— EXERCISE BRIEF —
Between the line containing "Lemma uvmunmap_run k" and the line containing "(do_free = true" lies a run of lines; give that run again exactly, with both of those lines, and nothing else from the entries below.

Saved data entries
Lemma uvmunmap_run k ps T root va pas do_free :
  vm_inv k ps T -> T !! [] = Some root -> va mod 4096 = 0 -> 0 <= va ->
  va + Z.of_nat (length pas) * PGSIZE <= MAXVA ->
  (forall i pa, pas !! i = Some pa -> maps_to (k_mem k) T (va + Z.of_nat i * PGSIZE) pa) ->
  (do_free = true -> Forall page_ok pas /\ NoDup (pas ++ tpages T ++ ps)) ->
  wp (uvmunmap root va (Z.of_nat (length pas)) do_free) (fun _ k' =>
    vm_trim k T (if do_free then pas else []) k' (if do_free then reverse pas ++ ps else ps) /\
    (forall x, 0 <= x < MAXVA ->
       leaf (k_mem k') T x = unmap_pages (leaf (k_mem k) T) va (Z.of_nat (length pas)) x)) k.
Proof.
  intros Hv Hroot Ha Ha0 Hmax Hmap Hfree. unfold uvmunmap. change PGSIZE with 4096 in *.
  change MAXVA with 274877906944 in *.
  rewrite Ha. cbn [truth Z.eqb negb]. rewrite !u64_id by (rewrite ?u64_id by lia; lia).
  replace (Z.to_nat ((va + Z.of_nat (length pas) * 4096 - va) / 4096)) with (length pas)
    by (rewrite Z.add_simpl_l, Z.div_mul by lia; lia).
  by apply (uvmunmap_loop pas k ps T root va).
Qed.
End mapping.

--

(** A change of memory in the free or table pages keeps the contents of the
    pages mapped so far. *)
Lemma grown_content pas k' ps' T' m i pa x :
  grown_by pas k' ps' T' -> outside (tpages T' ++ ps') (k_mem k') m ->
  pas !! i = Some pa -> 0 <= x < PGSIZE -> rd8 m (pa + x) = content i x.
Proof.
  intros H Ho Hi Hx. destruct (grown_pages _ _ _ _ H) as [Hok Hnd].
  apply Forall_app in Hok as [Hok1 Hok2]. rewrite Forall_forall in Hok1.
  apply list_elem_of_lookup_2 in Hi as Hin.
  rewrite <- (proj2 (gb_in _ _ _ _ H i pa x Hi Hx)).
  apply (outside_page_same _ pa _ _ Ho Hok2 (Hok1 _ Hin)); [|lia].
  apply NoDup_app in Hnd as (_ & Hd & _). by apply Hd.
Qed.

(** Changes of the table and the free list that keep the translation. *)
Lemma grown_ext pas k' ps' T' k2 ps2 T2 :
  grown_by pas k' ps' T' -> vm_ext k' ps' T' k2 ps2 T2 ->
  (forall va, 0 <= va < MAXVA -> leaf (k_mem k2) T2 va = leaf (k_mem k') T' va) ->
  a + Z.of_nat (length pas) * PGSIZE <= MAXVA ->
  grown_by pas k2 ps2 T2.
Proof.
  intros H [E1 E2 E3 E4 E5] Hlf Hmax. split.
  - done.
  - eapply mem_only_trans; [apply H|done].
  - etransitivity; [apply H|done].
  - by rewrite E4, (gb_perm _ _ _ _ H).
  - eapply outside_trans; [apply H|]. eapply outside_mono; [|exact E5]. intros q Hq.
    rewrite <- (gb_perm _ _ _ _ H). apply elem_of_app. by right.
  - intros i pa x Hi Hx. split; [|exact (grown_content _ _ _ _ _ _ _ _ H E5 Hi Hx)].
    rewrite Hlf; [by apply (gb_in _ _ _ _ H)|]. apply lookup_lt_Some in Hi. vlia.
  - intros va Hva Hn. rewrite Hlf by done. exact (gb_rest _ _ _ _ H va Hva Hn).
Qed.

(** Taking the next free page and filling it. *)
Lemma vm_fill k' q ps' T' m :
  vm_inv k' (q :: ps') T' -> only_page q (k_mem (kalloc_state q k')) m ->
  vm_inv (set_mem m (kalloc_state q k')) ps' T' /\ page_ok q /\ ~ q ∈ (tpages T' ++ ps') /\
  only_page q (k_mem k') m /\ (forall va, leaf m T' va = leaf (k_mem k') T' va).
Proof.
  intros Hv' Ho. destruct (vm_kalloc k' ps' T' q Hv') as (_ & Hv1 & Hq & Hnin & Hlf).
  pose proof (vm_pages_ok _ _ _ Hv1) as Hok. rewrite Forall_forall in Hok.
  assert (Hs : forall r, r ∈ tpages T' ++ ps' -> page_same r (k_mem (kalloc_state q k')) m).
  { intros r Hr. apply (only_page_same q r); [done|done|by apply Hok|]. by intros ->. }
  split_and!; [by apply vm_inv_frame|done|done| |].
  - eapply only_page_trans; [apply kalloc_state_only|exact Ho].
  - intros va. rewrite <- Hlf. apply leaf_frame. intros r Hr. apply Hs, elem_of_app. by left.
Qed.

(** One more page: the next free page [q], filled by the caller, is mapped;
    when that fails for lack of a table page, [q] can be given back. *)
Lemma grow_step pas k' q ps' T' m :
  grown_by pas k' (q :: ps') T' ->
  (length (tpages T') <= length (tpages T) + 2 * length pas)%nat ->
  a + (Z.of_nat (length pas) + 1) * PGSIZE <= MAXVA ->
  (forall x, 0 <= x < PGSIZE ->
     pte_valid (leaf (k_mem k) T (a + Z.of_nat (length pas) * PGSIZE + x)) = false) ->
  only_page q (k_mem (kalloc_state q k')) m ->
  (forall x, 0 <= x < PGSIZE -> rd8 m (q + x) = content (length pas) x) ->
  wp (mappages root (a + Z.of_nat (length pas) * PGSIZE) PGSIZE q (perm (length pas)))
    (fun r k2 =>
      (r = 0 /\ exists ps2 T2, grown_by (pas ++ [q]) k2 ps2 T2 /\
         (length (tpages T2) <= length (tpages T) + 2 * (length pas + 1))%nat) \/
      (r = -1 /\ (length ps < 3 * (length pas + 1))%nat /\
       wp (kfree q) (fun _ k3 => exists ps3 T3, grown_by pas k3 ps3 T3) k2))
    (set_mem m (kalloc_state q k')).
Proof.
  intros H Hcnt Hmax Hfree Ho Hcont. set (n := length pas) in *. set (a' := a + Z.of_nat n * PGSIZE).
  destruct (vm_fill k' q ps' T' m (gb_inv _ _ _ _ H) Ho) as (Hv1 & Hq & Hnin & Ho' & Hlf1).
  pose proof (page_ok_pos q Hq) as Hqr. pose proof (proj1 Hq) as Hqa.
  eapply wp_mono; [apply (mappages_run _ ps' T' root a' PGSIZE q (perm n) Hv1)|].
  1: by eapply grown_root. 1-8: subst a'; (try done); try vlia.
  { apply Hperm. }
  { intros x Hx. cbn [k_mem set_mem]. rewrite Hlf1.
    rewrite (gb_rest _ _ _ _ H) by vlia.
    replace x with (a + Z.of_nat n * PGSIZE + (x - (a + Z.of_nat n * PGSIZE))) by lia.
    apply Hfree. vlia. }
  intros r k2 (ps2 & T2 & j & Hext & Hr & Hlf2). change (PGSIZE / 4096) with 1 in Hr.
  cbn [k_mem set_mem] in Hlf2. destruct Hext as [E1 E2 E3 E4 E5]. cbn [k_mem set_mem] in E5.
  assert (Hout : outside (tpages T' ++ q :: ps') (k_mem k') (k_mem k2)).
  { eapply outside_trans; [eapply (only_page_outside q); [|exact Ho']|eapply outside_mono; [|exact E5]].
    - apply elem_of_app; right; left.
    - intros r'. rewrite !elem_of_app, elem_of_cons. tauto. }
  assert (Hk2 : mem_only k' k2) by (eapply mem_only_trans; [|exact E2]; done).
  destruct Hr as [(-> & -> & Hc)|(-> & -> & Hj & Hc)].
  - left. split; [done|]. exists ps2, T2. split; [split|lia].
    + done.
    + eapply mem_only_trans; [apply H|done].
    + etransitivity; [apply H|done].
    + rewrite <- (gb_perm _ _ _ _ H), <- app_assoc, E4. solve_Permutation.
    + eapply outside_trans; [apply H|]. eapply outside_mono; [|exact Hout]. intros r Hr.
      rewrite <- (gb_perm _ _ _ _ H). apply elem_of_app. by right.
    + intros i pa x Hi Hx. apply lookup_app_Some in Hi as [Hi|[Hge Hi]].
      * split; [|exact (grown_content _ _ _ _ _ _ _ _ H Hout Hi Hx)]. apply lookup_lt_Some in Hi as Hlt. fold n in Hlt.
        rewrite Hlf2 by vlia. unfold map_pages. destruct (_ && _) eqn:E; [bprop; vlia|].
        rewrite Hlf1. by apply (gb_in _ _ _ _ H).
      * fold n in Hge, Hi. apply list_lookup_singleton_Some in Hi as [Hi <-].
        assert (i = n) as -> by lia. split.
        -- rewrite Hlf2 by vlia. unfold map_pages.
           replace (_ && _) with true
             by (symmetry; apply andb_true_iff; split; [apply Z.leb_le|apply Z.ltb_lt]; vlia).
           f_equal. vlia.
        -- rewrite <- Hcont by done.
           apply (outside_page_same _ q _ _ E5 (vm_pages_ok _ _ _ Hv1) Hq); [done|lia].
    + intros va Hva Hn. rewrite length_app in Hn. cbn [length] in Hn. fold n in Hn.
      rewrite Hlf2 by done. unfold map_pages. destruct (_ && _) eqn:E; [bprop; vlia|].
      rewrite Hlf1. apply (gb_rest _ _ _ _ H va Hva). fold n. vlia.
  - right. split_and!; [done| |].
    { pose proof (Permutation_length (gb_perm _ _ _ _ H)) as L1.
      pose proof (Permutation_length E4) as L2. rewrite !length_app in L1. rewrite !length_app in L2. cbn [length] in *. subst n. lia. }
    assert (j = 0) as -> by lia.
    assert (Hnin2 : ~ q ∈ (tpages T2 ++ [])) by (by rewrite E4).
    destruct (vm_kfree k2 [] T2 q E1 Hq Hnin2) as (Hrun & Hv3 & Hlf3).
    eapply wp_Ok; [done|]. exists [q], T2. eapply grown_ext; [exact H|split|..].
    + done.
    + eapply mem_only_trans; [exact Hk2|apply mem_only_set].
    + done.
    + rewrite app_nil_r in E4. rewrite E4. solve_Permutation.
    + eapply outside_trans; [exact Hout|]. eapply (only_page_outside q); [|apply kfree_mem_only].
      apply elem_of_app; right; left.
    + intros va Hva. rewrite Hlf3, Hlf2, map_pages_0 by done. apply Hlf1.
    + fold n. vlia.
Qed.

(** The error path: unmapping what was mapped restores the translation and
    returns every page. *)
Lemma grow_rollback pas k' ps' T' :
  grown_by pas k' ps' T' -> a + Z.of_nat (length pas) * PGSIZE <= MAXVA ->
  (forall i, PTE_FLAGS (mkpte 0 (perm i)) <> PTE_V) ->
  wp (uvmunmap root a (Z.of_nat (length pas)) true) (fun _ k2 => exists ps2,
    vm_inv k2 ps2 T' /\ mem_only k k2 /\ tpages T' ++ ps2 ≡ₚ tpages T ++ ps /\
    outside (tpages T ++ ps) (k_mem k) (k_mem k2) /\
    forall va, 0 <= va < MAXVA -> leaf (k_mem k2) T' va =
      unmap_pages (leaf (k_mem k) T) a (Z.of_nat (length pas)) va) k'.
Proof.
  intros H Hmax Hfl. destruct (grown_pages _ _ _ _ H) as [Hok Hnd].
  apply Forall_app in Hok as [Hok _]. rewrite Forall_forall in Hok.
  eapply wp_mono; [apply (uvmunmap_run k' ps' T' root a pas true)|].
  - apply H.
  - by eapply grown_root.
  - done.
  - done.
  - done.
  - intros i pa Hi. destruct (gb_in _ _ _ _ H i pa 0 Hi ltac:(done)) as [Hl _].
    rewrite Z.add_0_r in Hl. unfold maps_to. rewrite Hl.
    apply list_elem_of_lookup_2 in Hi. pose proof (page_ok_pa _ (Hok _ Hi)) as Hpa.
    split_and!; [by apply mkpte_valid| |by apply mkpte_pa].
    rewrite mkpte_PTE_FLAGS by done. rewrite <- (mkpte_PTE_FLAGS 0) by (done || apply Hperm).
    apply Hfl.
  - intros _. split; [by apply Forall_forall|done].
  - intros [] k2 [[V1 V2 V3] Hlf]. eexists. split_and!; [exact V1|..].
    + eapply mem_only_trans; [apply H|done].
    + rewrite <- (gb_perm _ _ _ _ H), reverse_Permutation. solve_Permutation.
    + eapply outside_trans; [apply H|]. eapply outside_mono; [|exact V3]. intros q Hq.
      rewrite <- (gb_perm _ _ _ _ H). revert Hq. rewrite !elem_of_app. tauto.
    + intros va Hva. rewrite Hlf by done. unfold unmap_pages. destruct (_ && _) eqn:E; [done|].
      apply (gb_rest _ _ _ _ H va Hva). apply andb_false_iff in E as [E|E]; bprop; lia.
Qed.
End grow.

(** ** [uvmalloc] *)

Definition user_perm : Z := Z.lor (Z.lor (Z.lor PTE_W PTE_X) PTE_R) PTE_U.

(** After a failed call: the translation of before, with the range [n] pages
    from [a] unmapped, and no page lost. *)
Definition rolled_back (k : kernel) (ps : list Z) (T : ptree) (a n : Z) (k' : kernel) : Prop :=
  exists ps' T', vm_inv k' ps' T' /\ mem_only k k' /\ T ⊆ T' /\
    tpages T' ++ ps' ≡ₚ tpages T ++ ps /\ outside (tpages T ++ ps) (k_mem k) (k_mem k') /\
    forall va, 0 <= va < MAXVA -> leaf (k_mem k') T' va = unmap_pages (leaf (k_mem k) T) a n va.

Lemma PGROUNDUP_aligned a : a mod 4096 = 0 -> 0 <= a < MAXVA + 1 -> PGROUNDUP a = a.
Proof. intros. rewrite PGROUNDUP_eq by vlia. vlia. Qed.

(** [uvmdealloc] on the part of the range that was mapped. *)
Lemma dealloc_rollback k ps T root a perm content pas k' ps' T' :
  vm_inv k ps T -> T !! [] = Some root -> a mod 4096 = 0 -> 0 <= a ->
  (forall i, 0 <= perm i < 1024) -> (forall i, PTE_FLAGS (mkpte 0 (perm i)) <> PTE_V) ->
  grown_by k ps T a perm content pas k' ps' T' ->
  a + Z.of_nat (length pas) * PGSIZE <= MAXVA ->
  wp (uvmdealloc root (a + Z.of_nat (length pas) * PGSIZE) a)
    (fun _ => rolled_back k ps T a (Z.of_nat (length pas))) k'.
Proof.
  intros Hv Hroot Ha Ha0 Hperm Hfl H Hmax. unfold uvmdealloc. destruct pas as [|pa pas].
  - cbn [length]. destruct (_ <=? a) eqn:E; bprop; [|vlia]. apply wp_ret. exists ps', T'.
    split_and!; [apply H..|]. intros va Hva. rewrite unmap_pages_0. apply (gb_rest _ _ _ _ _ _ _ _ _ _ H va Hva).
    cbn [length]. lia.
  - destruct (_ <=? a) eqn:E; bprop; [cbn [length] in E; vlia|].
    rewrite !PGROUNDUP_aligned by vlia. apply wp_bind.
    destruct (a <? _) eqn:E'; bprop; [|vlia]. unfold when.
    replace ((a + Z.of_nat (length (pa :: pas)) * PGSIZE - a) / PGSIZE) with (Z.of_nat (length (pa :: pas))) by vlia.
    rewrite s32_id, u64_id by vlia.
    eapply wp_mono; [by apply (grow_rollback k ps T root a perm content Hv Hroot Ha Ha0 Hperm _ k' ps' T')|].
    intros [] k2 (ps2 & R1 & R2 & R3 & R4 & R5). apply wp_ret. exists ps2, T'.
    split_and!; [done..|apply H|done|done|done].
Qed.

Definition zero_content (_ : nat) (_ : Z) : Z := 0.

— ANSWER —
Lemma uvmunmap_run k ps T root va pas do_free :
  vm_inv k ps T -> T !! [] = Some root -> va mod 4096 = 0 -> 0 <= va ->
  va + Z.of_nat (length pas) * PGSIZE <= MAXVA ->
  (forall i pa, pas !! i = Some pa -> maps_to (k_mem k) T (va + Z.of_nat i * PGSIZE) pa) ->
  (do_free = true -> Forall page_ok pas /\ NoDup (pas ++ tpages T ++ ps)) ->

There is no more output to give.